(** * Snake game: the simulation core (game.ts) and its driver (SnakeGame.tsx)

    A shallow embedding of the tick function [stepSnake], of the food
    placement [randPointExcluding] and of the parts of the React driver
    that own the tick interval, followed by the properties proved of them.

    Modelling conventions.
    - A TypeScript [number] holding a grid coordinate is an integer of [Z];
      the template literal of [keyOf] prints it in decimal, with a leading
      minus sign for a negative one (stdpp's [pretty]).
    - A [Set<string>] is a [gset string]; [exclude.size] is [size], and
      [exclude.has(k)] is [bool_decide (k ∈ exclude)].
    - [Math.random] is a source [rng : nat → Q] of numbers read in order;
      the position of the next unread number is threaded through the calls.
    - The tick interval, a [number] of milliseconds, is a rational of [Q]:
      the product with 0.95 is exact where the code rounds it to a binary64
      number. The statements about the interval are those that the rounding
      keeps: its order, the floor of 40 ms, and the values at which the
      floor is reached with room to spare.
    - The updater of a tick reads the food from the closure of the effect
      that scheduled it, not from the state: [Frame.updater] takes that
      food as an argument, and [Driver.tick] is the case in which it is the
      food of the state.
    - A function that can throw or loop returns an [outcome]. *)

From stdpp Require Import base numbers list strings pretty gmap sets relations.
From Stdlib Require Import Ascii QArith Qround Qminmax Qabs Qpower Lqa.

Local Open Scope Z_scope.

(** ** Effects *)

(** What a call can do: return, throw, or still be in its loop when the
    fuel given to the model is used up. *)
Inductive outcome (A : Type) : Type :=
  | Returns (a : A)
  | Throws (msg : string)
  | Spins.
Arguments Returns {A} a.
Arguments Throws {A} msg.
Arguments Spins {A}.

(** ** game.ts *)

Module Game.

(** [export type Point = [number, number]]: row first, column second. *)
Definition Point : Type := Z * Z.

(** [export type Direction = 'RIGHT' | 'LEFT' | 'UP' | 'DOWN'] *)
Inductive Direction : Set := RIGHT | LEFT | UP | DOWN.

Definition CLASSIC_GRID : Z := 10.
Definition LARGE_GRID : Z := 20.

(** [keyOf = (p) => `${p[0]},${p[1]}`] *)
Definition keyOf (p : Point) : string := pretty p.1 +:+ "," +:+ pretty p.2.

(** [Math.floor(Math.random() * gridSize)], reading the number at position
    [n] of the source. *)
Definition randCoord (rng : nat → Q) (gridSize : Z) (n : nat) : Z :=
  Qfloor (rng n * inject_Z gridSize).

(** The [while (true)] loop of [randPointExcluding]: one iteration per unit
    of fuel, two numbers read per iteration (row, then column). *)
Fixpoint rejectionLoop (exclude : gset string) (gridSize : Z)
    (rng : nat → Q) (fuel n : nat) : outcome Point * nat :=
  match fuel with
  | O => (Spins, n)
  | S fuel' =>
      let p : Point := (randCoord rng gridSize n, randCoord rng gridSize (S n)) in
      let k := keyOf p in
      if negb (bool_decide (k ∈ exclude)) then (Returns p, S (S n))
      else rejectionLoop exclude gridSize rng fuel' (S (S n))
  end.

(** [randPointExcluding(exclude, gridSize)]: the result and the position of
    the source after the call. *)
Definition randPointExcluding (exclude : gset string) (gridSize : Z)
    (rng : nat → Q) (fuel n : nat) : outcome Point * nat :=
  let max := gridSize * gridSize in
  if Z.of_nat (size exclude) >=? max
  then (Throws "No available points to place food", n)
  else rejectionLoop exclude gridSize rng fuel n.

(** The object [{ snake, ate, collision }] returned by [stepSnake]. *)
Record StepResult : Type := mkStep {
  snake : list Point;
  ate : bool;
  collision : bool
}.

(** The four assignments to [newHead] before the wrap. *)
Definition shifted (head : Point) (dir : Direction) : Point :=
  match dir with
  | RIGHT => (head.1, head.2 + 1)
  | LEFT => (head.1, head.2 - 1)
  | UP => (head.1 - 1, head.2)
  | DOWN => (head.1 + 1, head.2)
  end.

(** [if (x < 0) x = gridSize - 1; else if (x >= gridSize) x = 0], applied
    to one coordinate. *)
Definition wrapCoord (x gridSize : Z) : Z :=
  if x <? 0 then gridSize - 1
  else if x >=? gridSize then 0
  else x.

(** [newHead] after the wrap of both coordinates. *)
Definition newHeadOf (head : Point) (dir : Direction) (gridSize : Z) : Point :=
  let moved := shifted head dir in
  (wrapCoord moved.1 gridSize, wrapCoord moved.2 gridSize).

(** [stepSnake(prev, dir, food, gridSize)]. On an empty [prev], [prev[0]]
    is [undefined] and reading [head[0]] throws: [None]. *)
Definition stepSnake (prev : list Point) (dir : Direction) (food : Point)
    (gridSize : Z) : option StepResult :=
  match prev with
  | [] => None
  | head :: _ =>
      let newHead := newHeadOf head dir gridSize in
      let occupied : gset string := list_to_set (keyOf <$> prev) in
      let tail := List.last prev head in
      let willEat := (newHead.1 =? food.1) && (newHead.2 =? food.2) in
      let tailKey := keyOf tail in
      let newHeadKey := keyOf newHead in
      let hitSelf :=
        bool_decide (newHeadKey ∈ occupied)
        && negb (bool_decide (newHeadKey = tailKey) && negb willEat) in
      if hitSelf then Some (mkStep prev false true)
      else
        let newSnake := newHead :: prev in
        let newSnake := if negb willEat then removelast newSnake else newSnake in
        Some (mkStep newSnake willEat false)
  end.

End Game.

Import Game.

(** ** Grid vocabulary used by the statements *)

(** A cell address of the grid: both coordinates in [[0, gridSize)]. *)
Definition inGrid (gridSize : Z) (p : Point) : Prop :=
  0 ≤ p.1 < gridSize ∧ 0 ≤ p.2 < gridSize.

(** All cells of the grid, row by row, as the nested [for] loops of
    game.test.ts enumerate them. *)
Definition gridCells (gridSize : Z) : list Point :=
  r ← seqZ 0 gridSize; (λ c, (r, c)) <$> seqZ 0 gridSize.

(** The exclusion set built by the test 'places food only on available
    cells': the key of every cell but [free]. *)
Definition allCellsBut (gridSize : Z) (free : Point) : gset string :=
  list_to_set (keyOf <$> filter (λ p, p ≠ free) (gridCells gridSize)).

(** A source of random numbers as [Math.random] promises them: each one in
    [[0, 1)]. *)
Definition unitSource (rng : nat → Q) : Prop :=
  ∀ n, (0 <= rng n)%Q ∧ (rng n < 1)%Q.

(** The point drawn by the iteration of the sampling loop that starts at
    position [n] of the source. *)
Definition drawAt (rng : nat → Q) (gridSize : Z) (n : nat) : Point :=
  (randCoord rng gridSize n, randCoord rng gridSize (S n)).

(** A source of random numbers for the test of game.test.ts with one
    free cell: its fourth draw is (3,2) on a grid of side 4, the draws
    before and after it are (1,1). *)
Definition fourthDrawHits (n : nat) : Q :=
  match n with
  | 6%nat => 0.8
  | 7%nat => 0.5
  | _ => 0.3
  end.

(** The head stands on the edge of the grid that [dir] points off. *)
Definition onExitEdge (gridSize : Z) (head : Point) (dir : Direction) : Prop :=
  match dir with
  | RIGHT => head.2 = gridSize - 1
  | LEFT => head.2 = 0
  | UP => head.1 = 0
  | DOWN => head.1 = gridSize - 1
  end.

(** The cell on the opposite edge of the same row or column. *)
Definition oppositeEdge (gridSize : Z) (head : Point) (dir : Direction) : Point :=
  match dir with
  | RIGHT => (head.1, 0)
  | LEFT => (head.1, gridSize - 1)
  | UP => (gridSize - 1, head.2)
  | DOWN => (0, head.2)
  end.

EXERCISE
Every line that holds the word "StepResult" should be copied from the records above.

COMPLETED TASK
Record StepResult : Type := mkStep {
    (gridSize : Z) : option StepResult :=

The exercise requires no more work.